#### HOW TO COMPLETE THIS TASK:
Lines that contain the string "assert" are the ones to list; copy all of them from the records.

#### SOURCE RECORDS:
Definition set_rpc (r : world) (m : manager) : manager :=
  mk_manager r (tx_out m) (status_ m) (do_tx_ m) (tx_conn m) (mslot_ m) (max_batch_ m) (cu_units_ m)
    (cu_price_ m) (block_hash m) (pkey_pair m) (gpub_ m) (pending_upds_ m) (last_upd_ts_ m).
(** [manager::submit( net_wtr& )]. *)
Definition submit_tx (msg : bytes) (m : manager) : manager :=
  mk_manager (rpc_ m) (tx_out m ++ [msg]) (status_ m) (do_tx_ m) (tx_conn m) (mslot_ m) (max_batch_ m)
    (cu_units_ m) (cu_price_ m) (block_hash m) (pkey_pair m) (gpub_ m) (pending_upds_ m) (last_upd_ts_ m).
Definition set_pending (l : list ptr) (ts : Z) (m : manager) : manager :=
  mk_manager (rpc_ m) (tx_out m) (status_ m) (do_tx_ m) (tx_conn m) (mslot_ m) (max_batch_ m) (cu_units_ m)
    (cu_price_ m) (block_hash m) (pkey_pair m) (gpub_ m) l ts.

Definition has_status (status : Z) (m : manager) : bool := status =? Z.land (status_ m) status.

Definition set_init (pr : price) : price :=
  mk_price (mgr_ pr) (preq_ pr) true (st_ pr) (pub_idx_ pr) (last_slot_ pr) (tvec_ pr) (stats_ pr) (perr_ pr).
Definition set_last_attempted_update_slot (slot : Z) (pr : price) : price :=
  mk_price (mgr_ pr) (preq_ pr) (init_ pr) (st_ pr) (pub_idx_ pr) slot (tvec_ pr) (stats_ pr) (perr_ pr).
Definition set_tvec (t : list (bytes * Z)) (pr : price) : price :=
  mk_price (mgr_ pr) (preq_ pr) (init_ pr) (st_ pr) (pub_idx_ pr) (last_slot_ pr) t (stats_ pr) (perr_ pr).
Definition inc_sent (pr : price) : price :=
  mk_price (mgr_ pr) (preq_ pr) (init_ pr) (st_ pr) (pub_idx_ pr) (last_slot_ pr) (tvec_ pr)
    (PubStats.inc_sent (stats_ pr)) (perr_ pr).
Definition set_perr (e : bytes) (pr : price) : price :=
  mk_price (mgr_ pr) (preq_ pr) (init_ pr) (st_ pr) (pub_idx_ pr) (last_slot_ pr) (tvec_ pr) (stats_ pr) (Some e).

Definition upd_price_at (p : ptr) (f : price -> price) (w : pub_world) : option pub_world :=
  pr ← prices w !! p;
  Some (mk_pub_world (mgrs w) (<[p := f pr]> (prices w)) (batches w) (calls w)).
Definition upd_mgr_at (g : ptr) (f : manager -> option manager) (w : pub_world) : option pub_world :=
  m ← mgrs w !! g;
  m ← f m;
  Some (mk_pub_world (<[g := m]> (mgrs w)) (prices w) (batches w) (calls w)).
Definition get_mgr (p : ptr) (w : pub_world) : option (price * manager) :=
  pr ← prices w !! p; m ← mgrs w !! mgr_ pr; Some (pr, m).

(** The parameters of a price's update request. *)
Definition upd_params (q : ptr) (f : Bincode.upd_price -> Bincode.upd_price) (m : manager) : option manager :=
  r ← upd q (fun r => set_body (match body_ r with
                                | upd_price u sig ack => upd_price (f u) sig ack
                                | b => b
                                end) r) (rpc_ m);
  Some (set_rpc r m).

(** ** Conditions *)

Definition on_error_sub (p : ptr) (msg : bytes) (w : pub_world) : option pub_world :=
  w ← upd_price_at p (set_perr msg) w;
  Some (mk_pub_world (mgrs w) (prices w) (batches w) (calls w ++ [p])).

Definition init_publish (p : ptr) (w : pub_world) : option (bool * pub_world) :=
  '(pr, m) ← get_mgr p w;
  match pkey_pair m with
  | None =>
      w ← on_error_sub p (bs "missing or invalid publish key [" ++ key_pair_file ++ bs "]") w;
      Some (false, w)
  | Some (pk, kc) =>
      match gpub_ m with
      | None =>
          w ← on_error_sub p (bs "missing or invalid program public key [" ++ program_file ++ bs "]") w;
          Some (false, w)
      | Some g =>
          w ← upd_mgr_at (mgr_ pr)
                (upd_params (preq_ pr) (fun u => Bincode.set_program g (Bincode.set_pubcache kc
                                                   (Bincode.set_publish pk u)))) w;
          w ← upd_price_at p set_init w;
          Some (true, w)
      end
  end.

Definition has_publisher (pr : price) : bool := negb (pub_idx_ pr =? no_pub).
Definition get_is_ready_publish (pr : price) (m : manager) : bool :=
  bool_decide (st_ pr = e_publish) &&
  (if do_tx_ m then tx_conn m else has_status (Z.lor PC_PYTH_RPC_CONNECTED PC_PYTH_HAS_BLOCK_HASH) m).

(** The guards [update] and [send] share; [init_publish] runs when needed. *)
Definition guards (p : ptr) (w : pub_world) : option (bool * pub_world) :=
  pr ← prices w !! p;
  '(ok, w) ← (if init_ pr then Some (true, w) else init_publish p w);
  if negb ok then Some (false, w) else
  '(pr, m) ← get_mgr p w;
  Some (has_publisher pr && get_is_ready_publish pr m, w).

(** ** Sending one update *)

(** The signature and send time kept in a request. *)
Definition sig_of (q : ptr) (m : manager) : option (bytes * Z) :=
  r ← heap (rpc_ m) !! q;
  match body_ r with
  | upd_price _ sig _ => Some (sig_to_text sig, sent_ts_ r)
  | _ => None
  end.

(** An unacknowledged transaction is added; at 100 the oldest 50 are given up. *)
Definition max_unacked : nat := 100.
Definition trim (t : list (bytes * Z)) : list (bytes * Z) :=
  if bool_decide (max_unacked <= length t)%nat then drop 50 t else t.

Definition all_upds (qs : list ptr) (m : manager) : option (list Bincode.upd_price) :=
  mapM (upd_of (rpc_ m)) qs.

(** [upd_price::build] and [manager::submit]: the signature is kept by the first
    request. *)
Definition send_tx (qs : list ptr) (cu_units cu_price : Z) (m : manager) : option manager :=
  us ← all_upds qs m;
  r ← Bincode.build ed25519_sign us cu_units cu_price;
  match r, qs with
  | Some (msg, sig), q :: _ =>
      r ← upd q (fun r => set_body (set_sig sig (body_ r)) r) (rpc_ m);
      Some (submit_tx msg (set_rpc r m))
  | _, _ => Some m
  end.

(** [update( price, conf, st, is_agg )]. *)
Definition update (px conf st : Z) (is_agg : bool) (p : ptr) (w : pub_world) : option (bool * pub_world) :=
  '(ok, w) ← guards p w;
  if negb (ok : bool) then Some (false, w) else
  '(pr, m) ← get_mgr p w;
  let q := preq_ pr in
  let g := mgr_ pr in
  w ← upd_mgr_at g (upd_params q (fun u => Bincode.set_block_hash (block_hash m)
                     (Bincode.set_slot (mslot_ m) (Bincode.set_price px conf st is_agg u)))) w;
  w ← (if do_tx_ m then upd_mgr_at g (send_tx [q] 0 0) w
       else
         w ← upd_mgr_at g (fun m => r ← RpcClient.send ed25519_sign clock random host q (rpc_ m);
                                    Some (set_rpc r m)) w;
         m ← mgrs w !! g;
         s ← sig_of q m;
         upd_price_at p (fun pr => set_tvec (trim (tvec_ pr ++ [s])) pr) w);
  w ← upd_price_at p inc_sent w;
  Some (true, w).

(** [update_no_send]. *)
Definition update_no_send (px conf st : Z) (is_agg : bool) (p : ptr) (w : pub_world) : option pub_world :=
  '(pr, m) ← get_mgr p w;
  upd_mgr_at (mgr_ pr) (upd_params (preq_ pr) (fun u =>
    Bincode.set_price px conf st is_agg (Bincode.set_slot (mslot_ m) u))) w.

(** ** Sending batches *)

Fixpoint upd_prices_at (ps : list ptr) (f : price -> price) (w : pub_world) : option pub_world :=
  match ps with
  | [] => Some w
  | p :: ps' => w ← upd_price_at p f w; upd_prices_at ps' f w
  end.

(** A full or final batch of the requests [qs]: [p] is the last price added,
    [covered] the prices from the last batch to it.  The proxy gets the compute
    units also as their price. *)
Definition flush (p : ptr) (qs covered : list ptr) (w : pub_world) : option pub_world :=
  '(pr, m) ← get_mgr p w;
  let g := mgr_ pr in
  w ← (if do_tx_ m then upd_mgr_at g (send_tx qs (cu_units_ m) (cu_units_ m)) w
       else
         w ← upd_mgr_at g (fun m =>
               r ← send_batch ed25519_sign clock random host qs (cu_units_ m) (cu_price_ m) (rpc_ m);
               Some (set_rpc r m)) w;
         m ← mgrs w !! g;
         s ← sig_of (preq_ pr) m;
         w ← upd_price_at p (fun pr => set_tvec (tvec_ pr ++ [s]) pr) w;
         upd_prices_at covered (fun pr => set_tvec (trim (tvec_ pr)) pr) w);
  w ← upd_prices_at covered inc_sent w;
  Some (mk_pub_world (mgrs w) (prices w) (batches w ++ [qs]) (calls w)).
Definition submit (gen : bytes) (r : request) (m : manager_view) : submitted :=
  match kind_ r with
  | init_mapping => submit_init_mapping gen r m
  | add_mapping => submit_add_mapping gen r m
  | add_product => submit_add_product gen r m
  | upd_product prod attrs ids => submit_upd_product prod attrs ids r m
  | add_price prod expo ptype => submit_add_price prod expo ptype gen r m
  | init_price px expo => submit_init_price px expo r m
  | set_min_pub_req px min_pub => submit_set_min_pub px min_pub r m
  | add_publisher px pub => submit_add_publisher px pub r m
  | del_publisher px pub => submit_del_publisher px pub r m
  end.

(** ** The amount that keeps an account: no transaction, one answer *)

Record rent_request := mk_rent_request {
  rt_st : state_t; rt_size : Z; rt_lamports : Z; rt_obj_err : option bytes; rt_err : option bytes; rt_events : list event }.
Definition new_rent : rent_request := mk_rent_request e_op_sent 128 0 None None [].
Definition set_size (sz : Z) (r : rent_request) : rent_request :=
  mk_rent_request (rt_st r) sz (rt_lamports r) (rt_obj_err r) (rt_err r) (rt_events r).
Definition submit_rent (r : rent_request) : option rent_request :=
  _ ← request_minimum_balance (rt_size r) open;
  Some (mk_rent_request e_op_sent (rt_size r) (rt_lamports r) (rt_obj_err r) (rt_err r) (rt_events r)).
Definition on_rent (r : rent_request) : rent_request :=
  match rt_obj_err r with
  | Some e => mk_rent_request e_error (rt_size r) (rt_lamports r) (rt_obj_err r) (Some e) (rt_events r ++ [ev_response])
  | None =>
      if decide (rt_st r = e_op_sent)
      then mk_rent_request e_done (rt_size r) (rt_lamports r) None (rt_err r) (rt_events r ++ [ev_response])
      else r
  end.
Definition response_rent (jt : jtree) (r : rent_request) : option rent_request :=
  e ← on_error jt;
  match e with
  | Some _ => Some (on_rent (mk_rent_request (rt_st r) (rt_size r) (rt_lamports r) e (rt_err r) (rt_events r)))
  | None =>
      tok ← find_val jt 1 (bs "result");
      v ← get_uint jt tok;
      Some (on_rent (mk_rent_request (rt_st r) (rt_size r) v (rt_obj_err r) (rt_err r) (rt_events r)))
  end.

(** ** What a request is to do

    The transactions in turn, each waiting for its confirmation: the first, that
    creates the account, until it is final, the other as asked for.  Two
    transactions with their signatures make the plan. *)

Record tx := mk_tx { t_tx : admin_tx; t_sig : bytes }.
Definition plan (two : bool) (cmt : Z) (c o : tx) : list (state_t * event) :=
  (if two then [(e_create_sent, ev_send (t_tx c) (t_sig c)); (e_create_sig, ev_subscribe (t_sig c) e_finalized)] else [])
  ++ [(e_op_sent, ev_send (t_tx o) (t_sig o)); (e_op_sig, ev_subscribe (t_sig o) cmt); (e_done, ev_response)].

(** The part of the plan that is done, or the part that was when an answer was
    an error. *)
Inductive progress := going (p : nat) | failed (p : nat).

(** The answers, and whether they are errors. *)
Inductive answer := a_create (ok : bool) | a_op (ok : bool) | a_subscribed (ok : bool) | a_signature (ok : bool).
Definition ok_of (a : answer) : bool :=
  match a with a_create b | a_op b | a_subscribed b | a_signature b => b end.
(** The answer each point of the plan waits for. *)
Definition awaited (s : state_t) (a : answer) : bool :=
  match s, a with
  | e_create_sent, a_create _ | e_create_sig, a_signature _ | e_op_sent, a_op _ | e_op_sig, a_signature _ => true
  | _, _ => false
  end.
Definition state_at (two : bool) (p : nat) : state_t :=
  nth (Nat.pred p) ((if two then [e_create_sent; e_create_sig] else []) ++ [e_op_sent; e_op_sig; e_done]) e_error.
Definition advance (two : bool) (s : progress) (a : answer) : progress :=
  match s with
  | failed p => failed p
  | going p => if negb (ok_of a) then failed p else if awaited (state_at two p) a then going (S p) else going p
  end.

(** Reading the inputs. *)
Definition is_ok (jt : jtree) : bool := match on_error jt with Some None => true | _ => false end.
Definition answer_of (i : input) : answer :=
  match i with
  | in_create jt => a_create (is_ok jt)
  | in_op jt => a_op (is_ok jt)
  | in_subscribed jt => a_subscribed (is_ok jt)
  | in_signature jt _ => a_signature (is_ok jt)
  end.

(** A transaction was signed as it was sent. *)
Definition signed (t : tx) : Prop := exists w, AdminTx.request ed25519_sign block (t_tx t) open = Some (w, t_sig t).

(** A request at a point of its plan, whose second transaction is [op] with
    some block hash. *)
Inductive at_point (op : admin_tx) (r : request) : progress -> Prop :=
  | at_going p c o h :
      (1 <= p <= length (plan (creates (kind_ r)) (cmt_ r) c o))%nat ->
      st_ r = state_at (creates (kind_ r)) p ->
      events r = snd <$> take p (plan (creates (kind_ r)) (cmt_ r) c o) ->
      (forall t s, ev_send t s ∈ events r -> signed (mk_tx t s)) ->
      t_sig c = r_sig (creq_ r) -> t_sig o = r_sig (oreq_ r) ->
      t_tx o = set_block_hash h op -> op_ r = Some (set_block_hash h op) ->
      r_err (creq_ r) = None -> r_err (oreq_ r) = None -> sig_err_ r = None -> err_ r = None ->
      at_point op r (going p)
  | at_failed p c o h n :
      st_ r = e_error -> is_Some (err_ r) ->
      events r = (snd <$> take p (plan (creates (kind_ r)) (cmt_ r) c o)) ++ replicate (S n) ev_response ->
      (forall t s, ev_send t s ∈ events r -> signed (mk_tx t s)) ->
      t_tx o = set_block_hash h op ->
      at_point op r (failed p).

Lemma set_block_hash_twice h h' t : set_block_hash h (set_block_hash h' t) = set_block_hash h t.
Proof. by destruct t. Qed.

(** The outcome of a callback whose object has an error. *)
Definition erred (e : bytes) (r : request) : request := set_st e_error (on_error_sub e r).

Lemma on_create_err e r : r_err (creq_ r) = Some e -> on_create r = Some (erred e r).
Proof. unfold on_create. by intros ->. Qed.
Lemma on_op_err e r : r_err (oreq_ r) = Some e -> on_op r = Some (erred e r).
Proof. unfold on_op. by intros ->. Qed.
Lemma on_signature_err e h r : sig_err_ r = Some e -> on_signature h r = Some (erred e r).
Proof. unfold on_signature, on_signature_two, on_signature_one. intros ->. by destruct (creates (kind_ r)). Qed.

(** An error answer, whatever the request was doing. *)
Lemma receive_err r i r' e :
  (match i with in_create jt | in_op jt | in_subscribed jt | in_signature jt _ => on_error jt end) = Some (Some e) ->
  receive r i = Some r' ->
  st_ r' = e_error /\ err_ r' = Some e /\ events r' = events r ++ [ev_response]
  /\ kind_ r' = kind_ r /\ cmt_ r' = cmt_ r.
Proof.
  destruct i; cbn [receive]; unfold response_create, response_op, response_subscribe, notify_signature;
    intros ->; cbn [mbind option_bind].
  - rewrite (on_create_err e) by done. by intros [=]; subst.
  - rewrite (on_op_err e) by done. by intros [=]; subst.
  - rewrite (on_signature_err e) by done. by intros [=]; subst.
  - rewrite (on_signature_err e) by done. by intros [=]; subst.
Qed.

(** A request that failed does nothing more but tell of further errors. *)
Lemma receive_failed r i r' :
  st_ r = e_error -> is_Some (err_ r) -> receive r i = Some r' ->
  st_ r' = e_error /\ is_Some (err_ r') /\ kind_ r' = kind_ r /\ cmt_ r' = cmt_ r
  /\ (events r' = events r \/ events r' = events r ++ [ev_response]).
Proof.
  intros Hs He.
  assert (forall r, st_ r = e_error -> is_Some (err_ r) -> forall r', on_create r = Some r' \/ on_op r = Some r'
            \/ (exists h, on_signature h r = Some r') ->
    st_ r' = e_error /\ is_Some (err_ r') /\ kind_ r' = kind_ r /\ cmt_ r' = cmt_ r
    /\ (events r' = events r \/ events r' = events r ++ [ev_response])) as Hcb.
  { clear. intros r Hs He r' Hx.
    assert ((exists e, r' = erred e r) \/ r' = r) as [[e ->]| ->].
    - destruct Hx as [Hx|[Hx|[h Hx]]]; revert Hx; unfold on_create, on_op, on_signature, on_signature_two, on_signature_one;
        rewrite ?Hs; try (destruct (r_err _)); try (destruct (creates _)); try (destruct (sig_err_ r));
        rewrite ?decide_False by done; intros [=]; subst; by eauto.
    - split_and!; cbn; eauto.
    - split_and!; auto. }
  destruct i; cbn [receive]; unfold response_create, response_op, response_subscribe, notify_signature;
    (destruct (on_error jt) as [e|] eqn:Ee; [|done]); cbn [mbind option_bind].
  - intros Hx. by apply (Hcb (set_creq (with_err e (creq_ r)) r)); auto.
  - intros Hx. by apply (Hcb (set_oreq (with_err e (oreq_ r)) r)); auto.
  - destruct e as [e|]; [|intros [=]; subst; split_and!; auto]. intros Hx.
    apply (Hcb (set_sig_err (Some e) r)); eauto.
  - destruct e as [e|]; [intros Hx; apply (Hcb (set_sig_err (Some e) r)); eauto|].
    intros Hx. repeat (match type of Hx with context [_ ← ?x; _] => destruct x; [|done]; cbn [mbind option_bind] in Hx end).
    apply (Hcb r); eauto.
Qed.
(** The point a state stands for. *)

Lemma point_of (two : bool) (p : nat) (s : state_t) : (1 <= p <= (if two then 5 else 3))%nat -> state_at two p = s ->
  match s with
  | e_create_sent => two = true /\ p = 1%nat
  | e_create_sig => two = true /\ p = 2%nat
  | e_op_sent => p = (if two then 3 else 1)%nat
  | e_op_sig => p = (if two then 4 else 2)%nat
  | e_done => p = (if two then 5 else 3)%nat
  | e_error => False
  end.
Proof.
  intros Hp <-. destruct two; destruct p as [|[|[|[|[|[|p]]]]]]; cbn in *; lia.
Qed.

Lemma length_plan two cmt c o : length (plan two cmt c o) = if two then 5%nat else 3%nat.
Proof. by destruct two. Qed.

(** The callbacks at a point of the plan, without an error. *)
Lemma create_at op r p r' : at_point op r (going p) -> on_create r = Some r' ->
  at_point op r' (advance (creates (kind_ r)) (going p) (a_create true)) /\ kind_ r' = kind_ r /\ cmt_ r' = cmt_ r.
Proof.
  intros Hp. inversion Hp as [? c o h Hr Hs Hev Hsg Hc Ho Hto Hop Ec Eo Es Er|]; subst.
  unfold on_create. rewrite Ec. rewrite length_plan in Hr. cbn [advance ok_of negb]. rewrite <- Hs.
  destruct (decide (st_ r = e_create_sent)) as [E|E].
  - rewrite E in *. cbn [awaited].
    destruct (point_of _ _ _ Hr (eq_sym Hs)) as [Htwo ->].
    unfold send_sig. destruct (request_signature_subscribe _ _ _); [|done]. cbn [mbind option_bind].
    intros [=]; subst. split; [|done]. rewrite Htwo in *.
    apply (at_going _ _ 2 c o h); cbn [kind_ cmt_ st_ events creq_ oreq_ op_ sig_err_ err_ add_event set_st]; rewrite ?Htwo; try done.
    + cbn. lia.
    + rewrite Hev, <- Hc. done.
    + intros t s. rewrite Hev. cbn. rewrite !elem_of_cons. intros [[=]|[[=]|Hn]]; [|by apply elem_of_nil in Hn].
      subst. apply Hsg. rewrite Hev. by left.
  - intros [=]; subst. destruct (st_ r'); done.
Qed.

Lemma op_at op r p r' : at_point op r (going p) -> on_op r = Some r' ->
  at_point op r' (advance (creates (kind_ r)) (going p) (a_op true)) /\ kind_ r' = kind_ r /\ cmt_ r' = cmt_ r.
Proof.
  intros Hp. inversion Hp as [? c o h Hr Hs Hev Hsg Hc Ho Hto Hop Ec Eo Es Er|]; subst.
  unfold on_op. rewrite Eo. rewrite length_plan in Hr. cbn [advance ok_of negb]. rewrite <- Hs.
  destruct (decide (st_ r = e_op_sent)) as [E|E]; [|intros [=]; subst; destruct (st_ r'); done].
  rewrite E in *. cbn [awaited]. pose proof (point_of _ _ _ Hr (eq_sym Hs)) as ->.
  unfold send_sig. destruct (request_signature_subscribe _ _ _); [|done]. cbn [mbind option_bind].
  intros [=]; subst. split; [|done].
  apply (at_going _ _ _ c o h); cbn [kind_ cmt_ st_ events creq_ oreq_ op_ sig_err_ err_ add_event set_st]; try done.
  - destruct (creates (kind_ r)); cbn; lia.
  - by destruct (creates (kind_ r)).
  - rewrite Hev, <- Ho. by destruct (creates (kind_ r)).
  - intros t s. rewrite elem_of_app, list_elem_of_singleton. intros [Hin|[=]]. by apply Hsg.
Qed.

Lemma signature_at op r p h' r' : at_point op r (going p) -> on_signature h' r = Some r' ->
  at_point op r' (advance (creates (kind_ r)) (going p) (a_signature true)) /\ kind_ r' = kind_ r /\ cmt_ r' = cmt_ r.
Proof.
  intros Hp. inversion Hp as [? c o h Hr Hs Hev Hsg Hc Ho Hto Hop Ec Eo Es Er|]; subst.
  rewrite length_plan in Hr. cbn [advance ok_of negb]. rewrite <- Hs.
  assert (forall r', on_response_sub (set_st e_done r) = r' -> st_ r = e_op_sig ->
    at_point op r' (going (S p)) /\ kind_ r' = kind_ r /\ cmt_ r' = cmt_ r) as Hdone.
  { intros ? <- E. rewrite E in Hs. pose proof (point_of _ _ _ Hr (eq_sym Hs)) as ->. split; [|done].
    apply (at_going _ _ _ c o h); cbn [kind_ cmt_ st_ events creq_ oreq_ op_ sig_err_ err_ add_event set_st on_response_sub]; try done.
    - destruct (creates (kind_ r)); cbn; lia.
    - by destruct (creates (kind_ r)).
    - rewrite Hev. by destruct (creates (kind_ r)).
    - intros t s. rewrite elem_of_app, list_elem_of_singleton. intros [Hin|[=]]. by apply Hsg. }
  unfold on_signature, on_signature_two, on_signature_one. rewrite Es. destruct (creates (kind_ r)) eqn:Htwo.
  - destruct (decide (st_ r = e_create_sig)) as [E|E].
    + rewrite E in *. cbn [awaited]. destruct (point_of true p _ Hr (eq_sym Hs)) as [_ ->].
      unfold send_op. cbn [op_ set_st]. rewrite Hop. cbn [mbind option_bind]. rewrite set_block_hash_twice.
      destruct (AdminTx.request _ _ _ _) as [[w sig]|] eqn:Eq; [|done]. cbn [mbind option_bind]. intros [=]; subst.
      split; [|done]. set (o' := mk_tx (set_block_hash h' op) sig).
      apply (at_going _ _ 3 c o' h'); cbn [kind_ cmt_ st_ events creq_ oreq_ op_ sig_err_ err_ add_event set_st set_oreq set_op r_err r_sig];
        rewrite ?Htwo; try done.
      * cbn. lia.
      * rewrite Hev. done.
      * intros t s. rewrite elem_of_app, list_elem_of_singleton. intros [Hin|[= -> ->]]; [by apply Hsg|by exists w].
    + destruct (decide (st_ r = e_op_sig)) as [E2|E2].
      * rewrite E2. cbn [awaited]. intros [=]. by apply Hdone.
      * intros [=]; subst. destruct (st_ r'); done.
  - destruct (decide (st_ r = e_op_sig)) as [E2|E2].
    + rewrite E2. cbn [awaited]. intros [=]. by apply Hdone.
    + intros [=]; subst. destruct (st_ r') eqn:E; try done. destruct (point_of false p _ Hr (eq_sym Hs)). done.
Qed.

#### RESULT BELOW:
  assert (forall r, st_ r = e_error -> is_Some (err_ r) -> forall r', on_create r = Some r' \/ on_op r = Some r'
    assert ((exists e, r' = erred e r) \/ r' = r) as [[e ->]| ->].
  assert (forall r', on_response_sub (set_st e_done r) = r' -> st_ r = e_op_sig ->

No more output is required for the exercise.